The documentation of ParallelTable
indicates that if you want to parallelize the evaluation of a table of more than one dimension, such as
Table[f[i,j], {i, 5}, {j, 5}]
it is often not enough to simply use ParallelTable
, as this will in general only parallelize over the outermost index.
Parallelization happens along the outermost (first) index:
ParallelTable[Labeled[Framed[f[i, j]], $KernelID], {i, 4}, {j, i}]
Using multiple iteration specifications is equivalent to nesting Table functions:
ParallelTable[i + j, {i, 3}, {j, i}]
ParallelTable[Table[i + j, {j, i}], {i, 3}]
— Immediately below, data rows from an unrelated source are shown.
(* ===== verification/Md5.v ===== *)
(** * MD5 and the random generator (ircd_md5.c, random.c)

    Words are [Z] modulo 2^32, bytes [Z] in [0, 256).  The host is
    little-endian, where [byteReverse] is nothing; the 64 bytes of
    [ctx->in] are read as 16 words.  The random generator keeps its pool in
    such a context. *)
From S2P Require Import Prelude.
From stdpp Require Import options.
Open Scope Z_scope.

(** ** The core *)
Inductive md5_fun := F1 | F2 | F3 | F4.

(** The destination register of a step: the arguments [w, x, y, z] are
    [a, b, c, d], [d, a, b, c], [c, d, a, b] or [b, c, d, a]. *)
Inductive md5_reg := WA | WB | WC | WD.

Inductive md5_step := MD5STEP (f : md5_fun) (w : md5_reg) (i : nat) (c s : Z).

Definition regs : Type := Z * Z * Z * Z.

(** [~z] of a 32-bit word. *)
Definition not32 (z : Z) : Z := Z.lxor z (Z.ones 32).

Definition f1 (x y z : Z) : Z := Z.lxor z (Z.land x (Z.lxor y z)).

Definition eval_fun (f : md5_fun) (x y z : Z) : Z :=
  match f with
  | F1 => f1 x y z
  | F2 => f1 z x y
  | F3 => Z.lxor (Z.lxor x y) z
  | F4 => Z.lxor y (Z.lor x (not32 z))
  end.

(** The new value of [w]: add, rotate left, add. *)
Definition mix (fv w x data s : Z) : Z :=
  let w := w32 (w + (fv + data)) in
  let w := Z.lor (w32 (Z.shiftl w s)) (Z.shiftr w (32 - s)) in
  w32 (w + x).

Definition do_step (inp : list Z) (r : regs) (st : md5_step) : regs :=
  let '(a, b, c, d) := r in
  let '(MD5STEP f w i k s) := st in
  let data := w32 (nth i inp 0 + k) in
  match w with
  | WA => (mix (eval_fun f b c d) a b data s, b, c, d)
  | WD => (a, b, c, mix (eval_fun f a b c) d a data s)
  | WC => (a, b, mix (eval_fun f d a b) c d data s, d)
  | WB => (a, mix (eval_fun f c d a) b c data s, c, d)
  end.

Definition md5_steps : list md5_step :=
  [
   MD5STEP F1 WA 0 0xd76aa478 7; MD5STEP F1 WD 1 0xe8c7b756 12;
   MD5STEP F1 WC 2 0x242070db 17; MD5STEP F1 WB 3 0xc1bdceee 22;
   MD5STEP F1 WA 4 0xf57c0faf 7; MD5STEP F1 WD 5 0x4787c62a 12;
   MD5STEP F1 WC 6 0xa8304613 17; MD5STEP F1 WB 7 0xfd469501 22;
   MD5STEP F1 WA 8 0x698098d8 7; MD5STEP F1 WD 9 0x8b44f7af 12;
   MD5STEP F1 WC 10 0xffff5bb1 17; MD5STEP F1 WB 11 0x895cd7be 22;
   MD5STEP F1 WA 12 0x6b901122 7; MD5STEP F1 WD 13 0xfd987193 12;
   MD5STEP F1 WC 14 0xa679438e 17; MD5STEP F1 WB 15 0x49b40821 22;
   MD5STEP F2 WA 1 0xf61e2562 5; MD5STEP F2 WD 6 0xc040b340 9;
   MD5STEP F2 WC 11 0x265e5a51 14; MD5STEP F2 WB 0 0xe9b6c7aa 20;
   MD5STEP F2 WA 5 0xd62f105d 5; MD5STEP F2 WD 10 0x02441453 9;
   MD5STEP F2 WC 15 0xd8a1e681 14; MD5STEP F2 WB 4 0xe7d3fbc8 20;
   MD5STEP F2 WA 9 0x21e1cde6 5; MD5STEP F2 WD 14 0xc33707d6 9;
   MD5STEP F2 WC 3 0xf4d50d87 14; MD5STEP F2 WB 8 0x455a14ed 20;
   MD5STEP F2 WA 13 0xa9e3e905 5; MD5STEP F2 WD 2 0xfcefa3f8 9;
   MD5STEP F2 WC 7 0x676f02d9 14; MD5STEP F2 WB 12 0x8d2a4c8a 20;
   MD5STEP F3 WA 5 0xfffa3942 4; MD5STEP F3 WD 8 0x8771f681 11;
   MD5STEP F3 WC 11 0x6d9d6122 16; MD5STEP F3 WB 14 0xfde5380c 23;
   MD5STEP F3 WA 1 0xa4beea44 4; MD5STEP F3 WD 4 0x4bdecfa9 11;
   MD5STEP F3 WC 7 0xf6bb4b60 16; MD5STEP F3 WB 10 0xbebfbc70 23;
   MD5STEP F3 WA 13 0x289b7ec6 4; MD5STEP F3 WD 0 0xeaa127fa 11;
   MD5STEP F3 WC 3 0xd4ef3085 16; MD5STEP F3 WB 6 0x04881d05 23;
   MD5STEP F3 WA 9 0xd9d4d039 4; MD5STEP F3 WD 12 0xe6db99e5 11;
   MD5STEP F3 WC 15 0x1fa27cf8 16; MD5STEP F3 WB 2 0xc4ac5665 23;
   MD5STEP F4 WA 0 0xf4292244 6; MD5STEP F4 WD 7 0x432aff97 10;
   MD5STEP F4 WC 14 0xab9423a7 15; MD5STEP F4 WB 5 0xfc93a039 21;
   MD5STEP F4 WA 12 0x655b59c3 6; MD5STEP F4 WD 3 0x8f0ccc92 10;
   MD5STEP F4 WC 10 0xffeff47d 15; MD5STEP F4 WB 1 0x85845dd1 21;
   MD5STEP F4 WA 8 0x6fa87e4f 6; MD5STEP F4 WD 15 0xfe2ce6e0 10;
   MD5STEP F4 WC 6 0xa3014314 15; MD5STEP F4 WB 13 0x4e0811a1 21;
   MD5STEP F4 WA 4 0xf7537e82 6; MD5STEP F4 WD 11 0xbd3af235 10;
   MD5STEP F4 WC 2 0x2ad7d2bb 15; MD5STEP F4 WB 9 0xeb86d391 21].

Definition MD5Transform (buf : regs) (inp : list Z) : regs :=
  let '(a0, b0, c0, d0) := buf in
  let '(a, b, c, d) := foldl (do_step inp) buf md5_steps in
  (w32 (a0 + a), w32 (b0 + b), w32 (c0 + c), w32 (d0 + d)).

(** ** Contexts *)
Record MD5Context := { buf : regs; bits0 : Z; bits1 : Z; inb : list Z }.

(** Little-endian words of a list of bytes, and back. *)
Fixpoint words_of (bs : list Z) : list Z :=
  match bs with
  | b0 :: b1 :: b2 :: b3 :: bs => (b0 + 256 * b1 + 65536 * b2 + 16777216 * b3) :: words_of bs
  | _ => []
  end.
In some use cases (such as a relatively long computation to be run for a limited number of instances, say this five by five array, with more cores than each dimension, say eight kernels) this can be a significant under-use of system resources.
This can be overcome by joining the two indices into one multi-index and parallelizing over that, in the form
ParallelTable[
With[{i=index[[1]], j=index[[2]]},
f[i,j]
],
{index, Flatten[Array[List, {5, 5}], 1] }]
but this feels like a bad hack.
Is there a cleaner way to make ParallelTable
throw those bounds to the wind and simply hand out computation to any kernel that's free for it?